The Heart of a Lion
Summary
In a rural Eden of furrowed clay and rusted ploughshares, Barney Kemper—calloused demi-god of the loam—sacrifices his own alphabet of dreams so that Dick, his flaxen-haired sibling, might conjugate Latin verbs under collegiate stained-glass; yet Dick metamorphoses into a prodigal moth who burns Barney’s hard-won gold in a bonfire of gin and roulette. Margaret Danford, physician’s daughter with a stethoscope for a diadem, adores the taciturn ploughman from the hazed periphery of hay-scented afternoons, slipping him dog-eared volumes of Keats as though they were contraband stars. A city sylph with lacquered smiles glides into the milk-fragrant hamlet, pirouettes into Barney’s yearning, then pirouettes out again on Dick’s perfumed arm. One twilight of crickets and treachery, Barney stumbles upon the pair entwined like poison ivy; his heart, once barn-red, blanches to bone. He exiles himself westward where rivers are unchained and men fell sequoias like pagan idols, trading furrows for sawdust gothic. Meanwhile Dick, chastened by ghosts, dons a collar of repentance and is dispatched to the very timber cathedral whose pews now echo with Barney’s self-exile. Margaret, unshakeable as Polaris, follows to raise a sanctuary of healing amid the resinous roar. Tex Daly, a cypress-tall demagogue of the axe, loathes the sermonizer in his saloon kingdom and, with a soiled dove as lure, rigs a scandal that ricochets into gunpowder. A bullet—meteor of karmic iron—rends Dick’s chest; Barney, summoned from the forest’s green nave, cradles the dying prodigy, then mounts the rough-hewn pulpit himself, voice shaking like cedar in a gale. Dick expires; Barney’s vengeance detonates; Tex crashes bloodied to the sawdust.

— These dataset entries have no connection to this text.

(** Accounting updates. *)
Definition take (requested : Z) (s : State) : State :=
  {| workers := workers s; used_workers := used_workers s + 1; memory_bytes := memory_bytes s;
     used_memory_bytes := used_memory_bytes s + requested; active_resumes := active_resumes s |}.
Definition give_back (requested : Z) (s : State) : State :=
  {| workers := workers s; used_workers := used_workers s - 1; memory_bytes := memory_bytes s;
     used_memory_bytes := used_memory_bytes s - requested; active_resumes := active_resumes s |}.
Definition set_resumes (r : gset string) (s : State) : State :=
  {| workers := workers s; used_workers := used_workers s; memory_bytes := memory_bytes s;
     used_memory_bytes := used_memory_bytes s; active_resumes := r |}.
Definition with_state (f : State → State) (s : Scheduler) : Scheduler :=
  {| state := f (state s); memory := memory s |}.

Definition is_active (resume_id : option string) (s : State) : bool :=
  match resume_id with Some id => bool_decide (id ∈ active_resumes s) | None => false end.
(* ===== verification/Checkpoint.v ===== *)
(** * Saved transfer state (crates/transfer-native/src/checkpoint.rs)

    The private job directory: its lock, the sealed records replaced
    atomically, and the ciphertexts written once, on Unix.  The whole module
    runs over the files and failures of [Fs]; serde_json, base64 and the AEAD
    are classes with their laws, and the host supplies the user, the random
    bytes and the secret store.  An error keeps the message's case and path,
    without the outer [context] lines. *)

From Stdlib Require Import Ascii String.
From S2P Require Import Prelude Str Monad Frame Encryption Fs.
Open Scope Z_scope.

Definition MAX_CHECKPOINT_BYTES : Z := 64 * 1024 * 1024.
Definition MAX_IMMUTABLE_BYTES : Z := 25000000.
Definition LOCK_NAME : string := "lock".
Definition CHECKPOINT_NAME : string := "checkpoint.json".
Definition CHECKPOINT_TEMP_NAME : string := "checkpoint.json.new".
Definition CATALOG_KEY_NAME : string := ".catalog-key-v1".
Definition CATALOG_SCOPE : string := "checkpoint-catalog-v1".
Definition ENVELOPE_MAGIC : list Z := bytes "FBCK".
Definition ENVELOPE_VERSION : Z := 1.

#[global] Arguments MAX_CHECKPOINT_BYTES : simpl never.
#[global] Arguments MAX_IMMUTABLE_BYTES : simpl never.

(** ** What the module calls *)

(** [Serialize] and [DeserializeOwned] of a record through serde_json. *)
Class Json (T : Type) := {
  to_vec : T → option (list Z);
  from_slice : list Z → option T;
  from_to_vec t b : to_vec t = Some b → from_slice b = Some t }.

(** [base64::STANDARD] *)
Class Base64 := {
  b64_encode : list Z → string;
  b64_decode : string → option (list Z);
  b64_decode_encode l : b64_decode (b64_encode l) = Some l }.

(** The process and its platform; the random bytes and names are those drawn at
    a tick of the clock. *)
Class Host := {
  euid : Z;
  android : bool;
  random_bytes : nat → Z → option (list Z);
  random_length t n l : random_bytes t n = Some l → zlen l = n;
  uuid_v4 : nat → string }.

In the hush that follows, Margaret’s hand finds Barney’s scarred palm, and two orphans of the same long sorrow step into a dawn that smells of sap and second birth.
Synopsis
Barney Kemper works hard on a farm so his younger brother Dick can go to college. However, Dick squanders Barney's money. Margaret Danford, daughter of the village doctor, loves Barney from afar and tries to educate him. A girlfriend of Margaret's comes for a visit and steals Barney's heart. The young girl turns to Dick, and Barney discovers them together. Embittered, Barney goes west to work in a lumber camp. But Dick reforms, and becomes a minister, and is assigned to the lumber camp. Margaret goes along to start a hospital. Tex Daly, leader of the lumbermen, resent Dick and try to frame him with a saloon girl. When Dick is shot by Tex, Barney appears and helps his wounded brother by taking charge of the church. Dick dies, and Barney kills Tex. Barney and Margaret are united.